- [Material shown]:
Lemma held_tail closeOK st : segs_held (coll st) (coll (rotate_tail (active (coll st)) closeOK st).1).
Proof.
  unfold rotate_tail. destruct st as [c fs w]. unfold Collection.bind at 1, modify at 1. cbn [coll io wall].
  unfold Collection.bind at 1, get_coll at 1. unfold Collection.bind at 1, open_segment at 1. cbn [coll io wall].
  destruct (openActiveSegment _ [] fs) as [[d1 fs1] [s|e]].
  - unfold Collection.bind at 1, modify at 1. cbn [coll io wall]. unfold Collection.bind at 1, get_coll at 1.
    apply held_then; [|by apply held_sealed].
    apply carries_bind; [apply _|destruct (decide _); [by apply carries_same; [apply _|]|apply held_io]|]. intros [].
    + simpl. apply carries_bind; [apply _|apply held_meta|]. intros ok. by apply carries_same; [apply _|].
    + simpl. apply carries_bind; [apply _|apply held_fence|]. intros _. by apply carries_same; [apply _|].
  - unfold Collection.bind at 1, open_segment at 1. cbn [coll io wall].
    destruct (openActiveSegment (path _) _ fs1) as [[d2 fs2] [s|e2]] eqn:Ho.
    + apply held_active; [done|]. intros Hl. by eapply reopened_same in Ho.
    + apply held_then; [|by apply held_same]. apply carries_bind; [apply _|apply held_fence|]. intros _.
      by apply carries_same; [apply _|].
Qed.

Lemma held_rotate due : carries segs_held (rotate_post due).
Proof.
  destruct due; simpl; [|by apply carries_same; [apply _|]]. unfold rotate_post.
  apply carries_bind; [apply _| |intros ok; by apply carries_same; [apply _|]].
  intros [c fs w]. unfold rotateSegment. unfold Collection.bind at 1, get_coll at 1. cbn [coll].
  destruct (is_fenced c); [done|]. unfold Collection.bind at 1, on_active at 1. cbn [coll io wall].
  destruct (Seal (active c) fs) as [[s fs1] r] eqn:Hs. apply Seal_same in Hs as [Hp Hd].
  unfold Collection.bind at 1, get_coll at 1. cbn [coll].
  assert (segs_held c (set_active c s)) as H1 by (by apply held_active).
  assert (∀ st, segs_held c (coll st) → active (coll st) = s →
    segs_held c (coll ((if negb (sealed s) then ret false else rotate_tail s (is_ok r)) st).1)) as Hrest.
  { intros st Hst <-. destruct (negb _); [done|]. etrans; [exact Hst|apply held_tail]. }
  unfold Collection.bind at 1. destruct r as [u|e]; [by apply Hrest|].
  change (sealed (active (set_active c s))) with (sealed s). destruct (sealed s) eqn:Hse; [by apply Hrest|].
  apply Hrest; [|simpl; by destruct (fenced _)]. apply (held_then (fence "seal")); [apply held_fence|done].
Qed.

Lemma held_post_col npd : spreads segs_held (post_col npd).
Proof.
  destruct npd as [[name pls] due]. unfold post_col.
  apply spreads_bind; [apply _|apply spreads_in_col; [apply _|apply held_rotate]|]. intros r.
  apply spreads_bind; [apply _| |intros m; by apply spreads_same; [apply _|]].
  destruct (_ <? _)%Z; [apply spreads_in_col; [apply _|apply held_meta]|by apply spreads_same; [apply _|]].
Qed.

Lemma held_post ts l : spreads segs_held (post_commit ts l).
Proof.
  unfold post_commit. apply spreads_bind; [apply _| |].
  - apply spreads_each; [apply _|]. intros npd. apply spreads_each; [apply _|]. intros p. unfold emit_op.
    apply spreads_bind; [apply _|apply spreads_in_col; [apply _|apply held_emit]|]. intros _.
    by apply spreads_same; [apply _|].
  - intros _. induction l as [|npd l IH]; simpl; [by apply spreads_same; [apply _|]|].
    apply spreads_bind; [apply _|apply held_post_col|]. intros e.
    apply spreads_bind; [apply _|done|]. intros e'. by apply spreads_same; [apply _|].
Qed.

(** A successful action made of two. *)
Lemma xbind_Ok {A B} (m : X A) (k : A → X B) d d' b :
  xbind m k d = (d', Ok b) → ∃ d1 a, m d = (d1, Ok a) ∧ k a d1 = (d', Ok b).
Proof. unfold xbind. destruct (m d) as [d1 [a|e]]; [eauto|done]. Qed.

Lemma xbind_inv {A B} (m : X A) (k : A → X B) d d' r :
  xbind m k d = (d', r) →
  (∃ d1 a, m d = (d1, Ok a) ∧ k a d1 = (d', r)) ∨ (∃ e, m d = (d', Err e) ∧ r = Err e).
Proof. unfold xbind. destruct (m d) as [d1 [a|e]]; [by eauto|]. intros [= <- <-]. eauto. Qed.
* * *
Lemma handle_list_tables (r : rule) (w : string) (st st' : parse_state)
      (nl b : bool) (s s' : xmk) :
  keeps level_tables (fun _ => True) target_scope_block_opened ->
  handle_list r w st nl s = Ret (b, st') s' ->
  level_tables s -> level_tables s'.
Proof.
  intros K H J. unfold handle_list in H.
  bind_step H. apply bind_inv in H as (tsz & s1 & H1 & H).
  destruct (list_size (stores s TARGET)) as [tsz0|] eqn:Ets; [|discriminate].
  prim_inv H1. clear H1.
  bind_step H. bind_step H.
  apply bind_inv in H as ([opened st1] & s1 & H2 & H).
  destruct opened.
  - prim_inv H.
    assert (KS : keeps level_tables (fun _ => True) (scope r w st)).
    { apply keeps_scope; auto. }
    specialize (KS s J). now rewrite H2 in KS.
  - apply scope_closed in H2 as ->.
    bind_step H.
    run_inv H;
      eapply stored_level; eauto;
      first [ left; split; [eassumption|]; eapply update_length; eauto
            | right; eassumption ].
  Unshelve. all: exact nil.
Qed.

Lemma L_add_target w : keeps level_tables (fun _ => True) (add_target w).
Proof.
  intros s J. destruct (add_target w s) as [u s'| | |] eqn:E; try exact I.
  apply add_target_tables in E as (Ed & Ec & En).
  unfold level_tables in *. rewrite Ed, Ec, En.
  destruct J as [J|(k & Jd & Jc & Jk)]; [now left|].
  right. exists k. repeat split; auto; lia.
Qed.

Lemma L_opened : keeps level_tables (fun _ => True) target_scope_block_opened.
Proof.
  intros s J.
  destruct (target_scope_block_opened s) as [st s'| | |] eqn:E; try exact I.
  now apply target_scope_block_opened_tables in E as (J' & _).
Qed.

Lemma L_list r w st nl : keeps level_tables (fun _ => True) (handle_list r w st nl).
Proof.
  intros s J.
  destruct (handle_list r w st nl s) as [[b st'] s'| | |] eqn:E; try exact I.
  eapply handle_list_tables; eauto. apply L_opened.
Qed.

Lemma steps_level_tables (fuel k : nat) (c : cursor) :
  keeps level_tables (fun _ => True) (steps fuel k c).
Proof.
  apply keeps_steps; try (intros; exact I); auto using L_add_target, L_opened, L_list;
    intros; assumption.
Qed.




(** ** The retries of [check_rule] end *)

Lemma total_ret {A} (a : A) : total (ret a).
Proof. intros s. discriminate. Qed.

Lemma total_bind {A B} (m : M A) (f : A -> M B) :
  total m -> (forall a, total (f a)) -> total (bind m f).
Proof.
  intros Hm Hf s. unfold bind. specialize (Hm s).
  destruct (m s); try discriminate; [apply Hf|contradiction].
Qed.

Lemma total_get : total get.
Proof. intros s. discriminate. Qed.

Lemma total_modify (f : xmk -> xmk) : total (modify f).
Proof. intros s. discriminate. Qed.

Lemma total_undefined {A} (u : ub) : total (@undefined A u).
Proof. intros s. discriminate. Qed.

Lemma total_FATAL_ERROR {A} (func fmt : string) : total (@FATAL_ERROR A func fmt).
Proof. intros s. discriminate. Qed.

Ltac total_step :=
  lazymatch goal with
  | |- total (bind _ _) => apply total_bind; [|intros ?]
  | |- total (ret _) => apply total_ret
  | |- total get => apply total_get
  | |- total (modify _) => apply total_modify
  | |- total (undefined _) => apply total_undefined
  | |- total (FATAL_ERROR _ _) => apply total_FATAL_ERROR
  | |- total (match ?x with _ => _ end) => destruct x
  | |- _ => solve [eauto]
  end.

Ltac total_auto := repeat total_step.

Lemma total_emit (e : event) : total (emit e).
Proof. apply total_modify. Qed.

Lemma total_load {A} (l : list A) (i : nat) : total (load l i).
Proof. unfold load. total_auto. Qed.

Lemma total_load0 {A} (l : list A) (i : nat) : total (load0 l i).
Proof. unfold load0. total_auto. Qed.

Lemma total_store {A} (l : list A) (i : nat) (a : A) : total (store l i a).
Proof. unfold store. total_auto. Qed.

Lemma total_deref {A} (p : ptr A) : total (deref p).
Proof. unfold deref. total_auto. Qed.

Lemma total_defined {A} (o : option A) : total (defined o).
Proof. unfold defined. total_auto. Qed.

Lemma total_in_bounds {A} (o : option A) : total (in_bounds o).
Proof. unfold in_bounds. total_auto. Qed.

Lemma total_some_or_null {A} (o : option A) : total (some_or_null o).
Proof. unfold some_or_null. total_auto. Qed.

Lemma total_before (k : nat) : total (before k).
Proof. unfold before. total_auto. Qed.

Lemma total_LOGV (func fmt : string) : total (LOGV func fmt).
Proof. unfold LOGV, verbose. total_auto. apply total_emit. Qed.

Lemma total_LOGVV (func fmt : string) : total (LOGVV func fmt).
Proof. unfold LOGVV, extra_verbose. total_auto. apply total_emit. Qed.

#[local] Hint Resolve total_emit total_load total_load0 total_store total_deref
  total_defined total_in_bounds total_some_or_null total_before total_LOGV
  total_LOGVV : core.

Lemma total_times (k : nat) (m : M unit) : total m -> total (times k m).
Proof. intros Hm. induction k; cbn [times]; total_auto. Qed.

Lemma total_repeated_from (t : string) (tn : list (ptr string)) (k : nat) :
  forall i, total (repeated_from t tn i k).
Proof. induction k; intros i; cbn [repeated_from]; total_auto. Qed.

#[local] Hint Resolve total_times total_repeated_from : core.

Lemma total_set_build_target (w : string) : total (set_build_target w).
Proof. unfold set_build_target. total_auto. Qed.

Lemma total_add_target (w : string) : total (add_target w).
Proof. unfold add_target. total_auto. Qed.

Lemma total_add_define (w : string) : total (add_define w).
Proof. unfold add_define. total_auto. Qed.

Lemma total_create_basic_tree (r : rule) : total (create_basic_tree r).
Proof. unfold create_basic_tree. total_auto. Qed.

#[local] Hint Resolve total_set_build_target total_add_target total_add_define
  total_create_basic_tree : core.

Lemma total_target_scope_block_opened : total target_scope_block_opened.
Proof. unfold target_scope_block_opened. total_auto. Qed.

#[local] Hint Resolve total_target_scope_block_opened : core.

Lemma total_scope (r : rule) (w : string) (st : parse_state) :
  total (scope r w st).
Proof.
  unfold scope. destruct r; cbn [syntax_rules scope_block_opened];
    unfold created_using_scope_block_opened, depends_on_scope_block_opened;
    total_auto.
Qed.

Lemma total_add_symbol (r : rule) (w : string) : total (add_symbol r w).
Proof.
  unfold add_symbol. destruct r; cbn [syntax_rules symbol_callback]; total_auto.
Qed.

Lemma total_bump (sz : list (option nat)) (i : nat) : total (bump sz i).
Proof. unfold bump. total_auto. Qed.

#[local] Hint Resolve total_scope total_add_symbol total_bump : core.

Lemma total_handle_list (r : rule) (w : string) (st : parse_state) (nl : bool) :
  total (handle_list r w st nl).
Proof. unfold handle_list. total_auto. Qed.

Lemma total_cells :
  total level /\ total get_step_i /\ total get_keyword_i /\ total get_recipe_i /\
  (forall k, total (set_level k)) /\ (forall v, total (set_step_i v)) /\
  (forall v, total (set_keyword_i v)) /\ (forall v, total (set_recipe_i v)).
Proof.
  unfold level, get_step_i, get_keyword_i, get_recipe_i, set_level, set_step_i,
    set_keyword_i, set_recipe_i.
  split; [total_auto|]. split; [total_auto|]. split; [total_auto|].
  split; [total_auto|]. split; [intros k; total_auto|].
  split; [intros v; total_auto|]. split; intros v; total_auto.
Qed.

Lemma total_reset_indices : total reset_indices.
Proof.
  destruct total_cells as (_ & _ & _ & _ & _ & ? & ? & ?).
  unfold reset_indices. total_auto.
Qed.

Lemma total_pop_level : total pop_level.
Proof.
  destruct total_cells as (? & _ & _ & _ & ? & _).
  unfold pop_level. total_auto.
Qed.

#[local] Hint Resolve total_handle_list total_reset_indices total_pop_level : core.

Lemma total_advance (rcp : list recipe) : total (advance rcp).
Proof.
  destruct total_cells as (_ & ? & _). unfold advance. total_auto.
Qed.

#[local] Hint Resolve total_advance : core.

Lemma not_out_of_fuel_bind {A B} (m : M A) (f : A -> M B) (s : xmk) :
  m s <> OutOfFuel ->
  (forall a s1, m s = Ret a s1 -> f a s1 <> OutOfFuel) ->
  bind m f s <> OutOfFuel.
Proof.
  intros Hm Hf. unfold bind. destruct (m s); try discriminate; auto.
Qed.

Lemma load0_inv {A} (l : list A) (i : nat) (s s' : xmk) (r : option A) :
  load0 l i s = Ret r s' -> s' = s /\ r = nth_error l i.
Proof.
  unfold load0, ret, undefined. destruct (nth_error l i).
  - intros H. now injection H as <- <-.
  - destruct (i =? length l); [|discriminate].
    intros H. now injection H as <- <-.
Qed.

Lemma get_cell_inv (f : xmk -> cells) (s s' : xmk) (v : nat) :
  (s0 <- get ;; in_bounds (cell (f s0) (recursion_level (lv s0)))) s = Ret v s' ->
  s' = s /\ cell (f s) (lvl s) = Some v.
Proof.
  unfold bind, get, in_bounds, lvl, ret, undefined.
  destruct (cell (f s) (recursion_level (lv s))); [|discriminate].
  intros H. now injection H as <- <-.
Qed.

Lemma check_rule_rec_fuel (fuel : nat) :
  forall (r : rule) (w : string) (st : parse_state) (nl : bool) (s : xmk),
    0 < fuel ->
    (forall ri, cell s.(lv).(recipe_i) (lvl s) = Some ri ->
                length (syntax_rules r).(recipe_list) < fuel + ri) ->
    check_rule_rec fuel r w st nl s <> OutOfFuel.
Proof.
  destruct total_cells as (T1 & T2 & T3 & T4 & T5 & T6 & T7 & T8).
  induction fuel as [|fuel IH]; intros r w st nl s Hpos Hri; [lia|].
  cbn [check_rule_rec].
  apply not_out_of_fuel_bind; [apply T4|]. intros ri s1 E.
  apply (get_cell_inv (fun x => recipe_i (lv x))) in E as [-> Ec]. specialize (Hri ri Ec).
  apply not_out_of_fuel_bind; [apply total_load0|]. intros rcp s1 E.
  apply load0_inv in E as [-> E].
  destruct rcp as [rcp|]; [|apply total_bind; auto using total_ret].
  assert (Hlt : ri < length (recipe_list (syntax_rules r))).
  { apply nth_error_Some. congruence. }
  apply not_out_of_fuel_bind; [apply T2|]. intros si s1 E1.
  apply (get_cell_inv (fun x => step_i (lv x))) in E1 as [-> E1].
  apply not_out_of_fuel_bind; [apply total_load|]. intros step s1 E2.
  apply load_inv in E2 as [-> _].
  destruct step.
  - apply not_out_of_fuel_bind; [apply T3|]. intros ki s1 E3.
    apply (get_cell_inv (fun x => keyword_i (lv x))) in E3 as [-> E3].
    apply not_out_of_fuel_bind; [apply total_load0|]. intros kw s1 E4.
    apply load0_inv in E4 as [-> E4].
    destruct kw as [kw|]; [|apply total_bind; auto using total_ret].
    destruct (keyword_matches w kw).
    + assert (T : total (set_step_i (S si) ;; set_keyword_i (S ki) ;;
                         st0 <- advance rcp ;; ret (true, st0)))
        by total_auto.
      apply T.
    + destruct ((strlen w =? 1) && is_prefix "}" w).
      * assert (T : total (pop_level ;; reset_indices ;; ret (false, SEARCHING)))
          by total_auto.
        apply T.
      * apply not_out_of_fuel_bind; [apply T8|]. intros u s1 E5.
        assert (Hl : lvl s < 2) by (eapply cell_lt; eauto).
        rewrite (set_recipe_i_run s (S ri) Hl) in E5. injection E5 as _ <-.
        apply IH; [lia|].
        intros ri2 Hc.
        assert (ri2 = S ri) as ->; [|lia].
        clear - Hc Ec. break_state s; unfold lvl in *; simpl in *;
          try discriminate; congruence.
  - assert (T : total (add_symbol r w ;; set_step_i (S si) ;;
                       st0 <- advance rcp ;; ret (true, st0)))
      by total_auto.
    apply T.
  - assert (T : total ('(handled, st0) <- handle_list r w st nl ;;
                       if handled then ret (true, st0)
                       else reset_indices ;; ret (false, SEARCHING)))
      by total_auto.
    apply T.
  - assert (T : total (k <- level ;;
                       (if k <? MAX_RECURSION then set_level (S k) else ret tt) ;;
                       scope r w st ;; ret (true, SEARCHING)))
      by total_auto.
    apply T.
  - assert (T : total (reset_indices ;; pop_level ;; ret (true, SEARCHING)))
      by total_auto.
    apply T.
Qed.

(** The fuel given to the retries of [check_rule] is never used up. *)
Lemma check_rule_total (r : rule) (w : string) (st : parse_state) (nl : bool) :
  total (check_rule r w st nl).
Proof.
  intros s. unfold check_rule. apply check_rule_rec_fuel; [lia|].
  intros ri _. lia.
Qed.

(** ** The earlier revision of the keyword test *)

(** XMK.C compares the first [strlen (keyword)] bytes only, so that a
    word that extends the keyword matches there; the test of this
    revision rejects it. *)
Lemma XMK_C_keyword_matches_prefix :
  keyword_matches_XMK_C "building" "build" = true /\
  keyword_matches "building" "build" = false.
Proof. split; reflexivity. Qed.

- [Task instructions]: In the entries above, some lines may contain the string "eauto"; report how many, without additional comment.

- [Finished exercise]: 7